_Brief_
Only the line containing "eexists. split; [vm_compute; reflexivity|]." and the lines after it, through the end of the data below, are to be returned, each exactly as it stands.

=== Exercise data ===

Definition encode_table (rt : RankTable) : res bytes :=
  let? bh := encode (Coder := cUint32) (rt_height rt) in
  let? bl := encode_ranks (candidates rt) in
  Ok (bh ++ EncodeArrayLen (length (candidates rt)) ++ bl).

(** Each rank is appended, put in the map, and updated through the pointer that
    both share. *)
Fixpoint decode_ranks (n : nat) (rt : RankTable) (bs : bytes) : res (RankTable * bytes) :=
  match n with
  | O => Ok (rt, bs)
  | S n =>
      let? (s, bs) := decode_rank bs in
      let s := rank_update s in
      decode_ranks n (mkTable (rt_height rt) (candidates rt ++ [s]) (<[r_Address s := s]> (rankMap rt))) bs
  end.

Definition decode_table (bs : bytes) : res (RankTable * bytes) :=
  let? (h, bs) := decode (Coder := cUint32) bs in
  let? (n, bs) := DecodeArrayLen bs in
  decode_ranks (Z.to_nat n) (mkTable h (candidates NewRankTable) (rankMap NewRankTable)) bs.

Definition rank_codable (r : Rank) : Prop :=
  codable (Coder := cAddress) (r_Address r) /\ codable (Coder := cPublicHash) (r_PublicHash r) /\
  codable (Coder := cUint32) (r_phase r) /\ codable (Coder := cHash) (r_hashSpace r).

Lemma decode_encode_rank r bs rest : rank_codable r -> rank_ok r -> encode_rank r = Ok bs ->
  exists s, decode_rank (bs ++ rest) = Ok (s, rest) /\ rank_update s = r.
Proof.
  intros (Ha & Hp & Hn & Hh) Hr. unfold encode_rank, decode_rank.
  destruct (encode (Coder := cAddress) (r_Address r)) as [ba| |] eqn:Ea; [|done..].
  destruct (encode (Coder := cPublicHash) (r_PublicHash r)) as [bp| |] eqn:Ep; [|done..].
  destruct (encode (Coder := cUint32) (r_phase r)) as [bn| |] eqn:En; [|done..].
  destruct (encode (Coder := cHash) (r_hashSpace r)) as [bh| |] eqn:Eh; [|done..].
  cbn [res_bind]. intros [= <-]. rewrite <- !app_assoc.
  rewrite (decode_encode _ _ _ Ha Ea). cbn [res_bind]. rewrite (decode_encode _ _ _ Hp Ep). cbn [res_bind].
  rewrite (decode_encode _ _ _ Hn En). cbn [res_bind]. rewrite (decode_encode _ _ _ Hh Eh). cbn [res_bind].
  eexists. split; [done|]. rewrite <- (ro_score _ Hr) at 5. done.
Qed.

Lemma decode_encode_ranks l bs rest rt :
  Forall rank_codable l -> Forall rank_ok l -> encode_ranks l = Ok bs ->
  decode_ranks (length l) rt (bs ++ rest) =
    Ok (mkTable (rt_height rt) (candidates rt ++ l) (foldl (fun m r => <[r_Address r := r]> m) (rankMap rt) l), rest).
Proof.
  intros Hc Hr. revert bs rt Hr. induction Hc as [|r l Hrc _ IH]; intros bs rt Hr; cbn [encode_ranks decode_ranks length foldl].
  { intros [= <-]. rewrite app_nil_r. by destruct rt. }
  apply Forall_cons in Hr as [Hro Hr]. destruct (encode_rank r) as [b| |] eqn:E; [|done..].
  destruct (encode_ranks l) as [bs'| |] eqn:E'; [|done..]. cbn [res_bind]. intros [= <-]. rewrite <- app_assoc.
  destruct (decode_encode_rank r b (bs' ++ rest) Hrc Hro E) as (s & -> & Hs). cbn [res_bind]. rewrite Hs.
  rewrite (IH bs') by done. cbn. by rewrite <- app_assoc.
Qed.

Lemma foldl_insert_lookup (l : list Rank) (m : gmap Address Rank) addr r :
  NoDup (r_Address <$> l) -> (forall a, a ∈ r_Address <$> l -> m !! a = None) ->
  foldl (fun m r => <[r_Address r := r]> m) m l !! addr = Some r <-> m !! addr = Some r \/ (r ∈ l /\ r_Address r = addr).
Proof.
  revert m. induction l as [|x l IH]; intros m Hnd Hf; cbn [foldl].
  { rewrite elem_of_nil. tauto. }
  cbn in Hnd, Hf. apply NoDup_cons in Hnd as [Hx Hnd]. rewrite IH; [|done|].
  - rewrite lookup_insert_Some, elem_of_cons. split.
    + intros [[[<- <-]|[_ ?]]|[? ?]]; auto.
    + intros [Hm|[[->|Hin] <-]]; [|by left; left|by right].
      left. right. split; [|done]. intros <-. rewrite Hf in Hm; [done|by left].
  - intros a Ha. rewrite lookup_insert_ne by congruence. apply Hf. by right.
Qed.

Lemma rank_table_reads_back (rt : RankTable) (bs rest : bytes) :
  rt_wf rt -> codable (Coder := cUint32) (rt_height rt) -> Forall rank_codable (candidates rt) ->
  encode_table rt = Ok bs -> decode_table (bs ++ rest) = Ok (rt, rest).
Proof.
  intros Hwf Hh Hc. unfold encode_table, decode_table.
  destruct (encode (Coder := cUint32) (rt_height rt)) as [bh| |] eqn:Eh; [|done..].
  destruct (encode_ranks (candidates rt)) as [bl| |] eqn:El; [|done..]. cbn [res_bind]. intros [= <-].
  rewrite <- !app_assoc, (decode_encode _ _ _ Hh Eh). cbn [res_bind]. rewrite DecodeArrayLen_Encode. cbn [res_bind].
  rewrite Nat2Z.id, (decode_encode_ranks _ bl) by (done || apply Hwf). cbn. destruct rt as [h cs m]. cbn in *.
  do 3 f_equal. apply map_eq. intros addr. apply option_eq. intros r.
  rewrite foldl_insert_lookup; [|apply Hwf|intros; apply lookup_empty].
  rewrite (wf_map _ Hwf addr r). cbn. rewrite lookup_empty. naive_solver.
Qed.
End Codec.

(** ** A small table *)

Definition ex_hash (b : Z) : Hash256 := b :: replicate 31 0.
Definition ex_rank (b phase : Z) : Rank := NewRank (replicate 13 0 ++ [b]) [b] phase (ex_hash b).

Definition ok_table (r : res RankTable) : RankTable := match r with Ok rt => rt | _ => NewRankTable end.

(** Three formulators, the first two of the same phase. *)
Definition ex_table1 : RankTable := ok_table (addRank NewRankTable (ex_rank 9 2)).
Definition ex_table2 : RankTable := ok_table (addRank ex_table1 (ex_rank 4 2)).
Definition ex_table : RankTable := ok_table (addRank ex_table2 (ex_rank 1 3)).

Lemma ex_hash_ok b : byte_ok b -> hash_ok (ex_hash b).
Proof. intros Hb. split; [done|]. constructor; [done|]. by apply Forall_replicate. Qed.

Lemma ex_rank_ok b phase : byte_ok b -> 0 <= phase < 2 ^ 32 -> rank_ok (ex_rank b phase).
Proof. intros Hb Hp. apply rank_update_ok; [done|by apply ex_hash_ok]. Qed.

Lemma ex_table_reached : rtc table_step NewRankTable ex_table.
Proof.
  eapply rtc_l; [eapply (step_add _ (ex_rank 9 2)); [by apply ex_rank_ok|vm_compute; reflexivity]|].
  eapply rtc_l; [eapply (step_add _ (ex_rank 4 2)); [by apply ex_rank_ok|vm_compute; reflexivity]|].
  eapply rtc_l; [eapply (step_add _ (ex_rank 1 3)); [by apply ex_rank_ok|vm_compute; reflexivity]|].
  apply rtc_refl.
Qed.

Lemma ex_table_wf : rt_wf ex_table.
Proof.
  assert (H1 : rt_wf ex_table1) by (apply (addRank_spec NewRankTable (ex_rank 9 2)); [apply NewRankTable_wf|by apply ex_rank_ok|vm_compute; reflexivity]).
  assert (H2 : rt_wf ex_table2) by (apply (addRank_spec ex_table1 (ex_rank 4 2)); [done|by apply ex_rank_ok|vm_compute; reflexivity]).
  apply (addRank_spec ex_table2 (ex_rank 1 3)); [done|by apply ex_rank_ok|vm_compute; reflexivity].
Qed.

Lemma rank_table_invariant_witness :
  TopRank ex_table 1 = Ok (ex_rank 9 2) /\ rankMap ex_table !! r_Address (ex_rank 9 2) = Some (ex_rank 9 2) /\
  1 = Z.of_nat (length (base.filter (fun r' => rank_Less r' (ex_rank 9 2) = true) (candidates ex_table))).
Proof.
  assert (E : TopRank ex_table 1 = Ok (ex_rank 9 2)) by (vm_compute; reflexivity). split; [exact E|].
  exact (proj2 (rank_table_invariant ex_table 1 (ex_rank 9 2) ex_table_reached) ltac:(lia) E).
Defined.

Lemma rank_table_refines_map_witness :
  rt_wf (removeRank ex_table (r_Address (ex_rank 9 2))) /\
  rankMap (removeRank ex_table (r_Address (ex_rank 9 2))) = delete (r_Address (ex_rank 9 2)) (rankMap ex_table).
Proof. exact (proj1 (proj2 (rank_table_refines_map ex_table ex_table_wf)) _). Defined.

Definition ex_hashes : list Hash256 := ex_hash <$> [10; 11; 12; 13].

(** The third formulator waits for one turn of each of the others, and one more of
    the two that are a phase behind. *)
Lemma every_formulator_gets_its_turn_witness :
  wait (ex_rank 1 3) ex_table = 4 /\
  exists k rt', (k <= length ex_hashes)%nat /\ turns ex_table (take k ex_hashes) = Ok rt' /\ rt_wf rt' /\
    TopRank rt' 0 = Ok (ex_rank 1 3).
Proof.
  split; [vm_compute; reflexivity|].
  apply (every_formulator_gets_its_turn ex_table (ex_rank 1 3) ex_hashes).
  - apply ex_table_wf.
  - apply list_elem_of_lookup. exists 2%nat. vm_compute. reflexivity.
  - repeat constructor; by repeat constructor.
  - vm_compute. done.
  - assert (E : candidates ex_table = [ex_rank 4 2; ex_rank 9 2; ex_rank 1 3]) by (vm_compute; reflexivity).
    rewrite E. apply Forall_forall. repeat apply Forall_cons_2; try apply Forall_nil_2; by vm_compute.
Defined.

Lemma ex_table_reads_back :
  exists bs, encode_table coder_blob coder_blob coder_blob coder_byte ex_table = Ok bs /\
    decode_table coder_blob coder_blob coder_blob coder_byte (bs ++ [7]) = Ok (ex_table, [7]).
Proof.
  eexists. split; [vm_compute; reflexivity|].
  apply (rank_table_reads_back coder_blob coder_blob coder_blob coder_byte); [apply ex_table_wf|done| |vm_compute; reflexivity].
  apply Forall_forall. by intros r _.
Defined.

===

_Exercise result_
  eexists. split; [vm_compute; reflexivity|].
  apply (rank_table_reads_back coder_blob coder_blob coder_blob coder_byte); [apply ex_table_wf|done| |vm_compute; reflexivity].
  apply Forall_forall. by intros r _.
Defined.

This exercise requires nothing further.